It’s also worth noting that there is a large body of research to confirm each of these benefits of language learning. Although, I usually quote results of just one or two studies to keep this list more concise.
Purpose of the list
The main purpose of this list is to make you realize how many benefits of language learning there are. I hope that such knowledge will help to pull you through all language-learning plateaus.
What’s more, I also hope that it will help you to inspire others to pursue language learning. Your children, spouse, parents. It’s never too late.
Treat is a language-learning manifesto. Print it, hang it on the wall.
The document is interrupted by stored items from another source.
Definition with_consumer (c : Consumer.consumer) (on : bool) (e : engine) : engine :=
  Engine c on (sc e) (scanner_mode e) (taken e) (todo e) (registry e) (ba e) (batcher_mode e) (collected e) (cancelled e).
Definition with_scanner (s : ScannerLoop.scanner) (m : mode) (n : nat) (l : list Alert) (e : engine) : engine :=
  Engine (cons e) (consuming e) s m n l (registry e) (ba e) (batcher_mode e) (collected e) (cancelled e).
Definition with_batcher (b : Sink.batcher) (m : mode) (n : nat) (e : engine) : engine :=
  Engine (cons e) (consuming e) (sc e) (scanner_mode e) (taken e) (todo e) (registry e) b m n (cancelled e).

(** The items sent and not yet received. *)
Definition events (e : engine) : list TelemetryEvent := drop (taken e) (Consumer.channel (cons e)).
Definition alerts (e : engine) : list Alert := drop (collected e) (ScannerLoop.alert_channel (sc e)).
Definition capacity : nat := Z.to_nat (channel_capacity config).

Inductive label :=
  (* the consumer task: a message, the shutdown branch, the end of the stream *)
  | Consume (m : message) (dlq_fault commit_fault : option string)
  | ConsumerStop
  | ConsumerEnd
  (* the scanner task: an event, one alert of it, the shutdown branch, the last
     [try_recv], the end of the task, the end of the channel *)
  | Scan
  | Emit
  | ScannerDrain
  | ScannerLeave
  | ScannerStop
  | ScannerEnd
  (* the batcher task: an alert, the timer, the shutdown branch, one [try_recv],
     the last one with the final batch, the end of the task *)
  | Batch (now now' : Z) (f : Sink.faults)
  | Timer (now now' : Z) (f : Sink.faults)
  | BatcherDrain
  | Collect
  | BatcherLeave (f : Sink.faults)
  | BatcherStop
  (* SIGHUP, with what [compile_all] gives and the taxonomy read; the shutdown *)
  | Reload (compiled : result (gmap string Rules) AppError) (new_mitre : MitreTaxonomy)
  | Cancel.

Definition guard (b : bool) (e : engine) : option engine := if b then Some e else None.

(** [send] on a bounded channel waits for room; a closed one answers at once. *)
Definition room (closed : bool) (sent received : nat) : bool := closed || (sent <=? received + capacity).

Definition fire (l : label) (e : engine) : option engine :=
  let scanner_gone := bool_decide (scanner_mode e = Stopped) in
  let batcher_gone := bool_decide (batcher_mode e = Stopped) in
  match l with
  | Consume m df cf =>
      let '(flow, c) := Consumer.handle parse_event dlq_topic m scanner_gone df cf (cons e) in
      let on := match flow with Consumer.Continue => true | Consumer.Break => false end in
      guard (consuming e && room scanner_gone (length (Consumer.channel c)) (taken e)) (with_consumer c on e)
  | ConsumerStop => guard (consuming e && cancelled e) (with_consumer (cons e) false e)
  | ConsumerEnd => guard (consuming e) (with_consumer (cons e) false e)
  | Scan =>
      match scanner_mode e, todo e, events e with
      | (Running | Draining), [], event :: _ =>
          let s := sc e in
          let s1 := ScannerLoop.mkScanner (ScannerLoop.dedup s) (inc_scanned (ScannerLoop.metrics s))
                      (ScannerLoop.alert_channel s) (ScannerLoop.draws s) in
          let alerts := default [] (ok (evaluate scan (λ i, uuid (ScannerLoop.draws s + i))
                                          (λ i, utc (ScannerLoop.draws s + i)) (registry e) event)) in
          Some (with_scanner s1 (scanner_mode e) (S (taken e)) alerts e)
      | _, _, _ => None
      end
  | Emit =>
      match todo e with
      | a :: rest =>
          let s := ScannerLoop.emit hash instant batcher_gone (sc e) a in
          guard (room batcher_gone (length (ScannerLoop.alert_channel s)) (collected e))
                (with_scanner s (scanner_mode e) (taken e) rest e)
      | [] => None
      end
  | ScannerDrain =>
      match scanner_mode e, todo e with
      | Running, [] => guard (cancelled e) (with_scanner (sc e) Draining (taken e) [] e)
      | _, _ => None
      end
  | ScannerLeave =>
      match scanner_mode e, todo e, events e with
      | Draining, [], [] => Some (with_scanner (sc e) Leaving (taken e) [] e)
      | _, _, _ => None
      end
  | ScannerStop => guard (bool_decide (scanner_mode e = Leaving)) (with_scanner (sc e) Stopped (taken e) (todo e) e)
  | ScannerEnd =>
      match scanner_mode e, todo e, events e with
      | Running, [], [] => guard (negb (consuming e)) (with_scanner (sc e) Stopped (taken e) [] e)
      | _, _, _ => None
      end
  | Batch now now' f =>
      match batcher_mode e, alerts e with
      | Running, a :: _ =>
          Some (with_batcher (Sink.step_alert alert_to_vec alerts_topic (batch_max_size config)
                                (batch_flush_interval_ms config) a now now' f (ba e)) Running (S (collected e)) e)
      | _, _ => None
      end
  | Timer now now' f =>
      guard (bool_decide (batcher_mode e = Running))
        (with_batcher (Sink.step_timer alert_to_vec alerts_topic (batch_flush_interval_ms config) now now' f (ba e))
           Running (collected e) e)
  | BatcherDrain =>
      guard (bool_decide (batcher_mode e = Running) && cancelled e) (with_batcher (ba e) Draining (collected e) e)
  | Collect =>
      match batcher_mode e, alerts e with
      | Draining, a :: _ => Some (with_batcher (Sink.push_alert a (ba e)) Draining (S (collected e)) e)
      | _, _ => None
      end
  | BatcherLeave f =>
      match batcher_mode e, alerts e with
      | Draining, [] =>
          Some (with_batcher (if Sink.nonempty (ba e) then Sink.hand_over alert_to_vec alerts_topic f true (ba e)
                              else ba e) Leaving (collected e) e)
      | _, _ => None
      end
  | BatcherStop =>
      guard (bool_decide (batcher_mode e = Leaving)) (with_batcher (ba e) Stopped (collected e) e)
  | Reload compiled new_mitre =>
      let '(reg, count) := match compiled with
                           | Ok new_rules => (Registry new_rules new_mitre, inc_rule_reloads)
                           | Err _ => (registry e, inc_rule_reload_failures)
                           end in
      let s := sc e in
      let s1 := ScannerLoop.mkScanner (ScannerLoop.dedup s) (count (ScannerLoop.metrics s))
                  (ScannerLoop.alert_channel s) (ScannerLoop.draws s) in
      Some (Engine (cons e) (consuming e) s1 (scanner_mode e) (taken e) (todo e) reg
              (ba e) (batcher_mode e) (collected e) (cancelled e))
  | Cancel =>
      Some (Engine (cons e) (consuming e) (sc e) (scanner_mode e) (taken e) (todo e) (registry e)
              (ba e) (batcher_mode e) (collected e) true)
  end.
Definition with_task (c : conn) (n : nat) (t : task) (s : list OutgoingCommand) : conn :=
  Conn (claims c) (arrived c) n (ended c) t s (delivered c) (receiving c).
Definition with_conn (e : server) (b : list (nat * EventRouter.record)) (i : nat) (c : conn) : server :=
  Server (tables e) b (<[i := c]> (conns e)) (regs e).
Definition with_reg (e : server) (d : db) (k : nat) (r : reg) : server :=
  Server d (broker e) (conns e) (<[k := r]> (regs e)).

(** [FleetServiceImpl::event_stream] up to the spawn *)
Definition open_stream (md : metadata) (now : Z) (e : server) : server :=
  match validate_token md jwt_secret now with
  | Err _ => e
  | Ok c => Server (tables e) (broker e) (conns e ++ [Conn c [] 0 false Reading [] 0 true]) (regs e)
  end.

(** One action of the spawned task. *)
Definition take_item (uuid : string) (c : conn) : option conn :=
  match phase c, arrived c !! taken c with
  | Reading, Some (Ok ev) => Some (with_task c (S (taken c)) (Ingesting ev uuid) (sent c))
  | Reading, Some (Err _) => Some (with_task c (S (taken c)) Closed (sent c))
  | _, _ => None
  end.
Definition finish_input (c : conn) : option conn :=
  match phase c, arrived c !! taken c, ended c with
  | Reading, None, true => Some (with_task c (taken c) Closed (sent c))
  | _, _, _ => None
  end.
Definition publish_item (fault : option string) (c : conn) (log : list EventRouter.record)
    : option (conn * list EventRouter.record) :=
  match phase c with
  | Ingesting ev uuid =>
      let '(r, log') := ingest_event from_utf8_lossy fault topic uuid ev log in
      Some (with_task c (taken c) (match r with
                                   | Ok (Some cmd) => Sending ev uuid cmd
                                   | Ok None | Err _ => Reading
                                   end) (sent c), log')
  | _ => None
  end.
Definition send_command (c : conn) : option conn :=
  match phase c with
  | Sending _ _ cmd =>
      if negb (receiving c) then Some (with_task c (taken c) Closed (sent c))
      else if length (sent c) <? delivered c + COMMAND_SLOTS
      then Some (with_task c (taken c) Reading (sent c ++ [cmd]))
      else None
  | _ => None
  end.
And every time you feel like giving up, hug your dictionary and stare at this list for a couple of minutes.
Amazing benefits of language learning
If you learn a foreign language…
1. Your brain will grow
Johan Martensson’s researchshows that after three months of studying a foreign language, learners’ brains grew in four places: the hippocampus, middle frontal gyrus, inferior frontal gyrus, and superior temporal gyrus (gyri are ridges on the cerebral cortex).
What happens when you learn languages for more than 3 months and you’re serious about it?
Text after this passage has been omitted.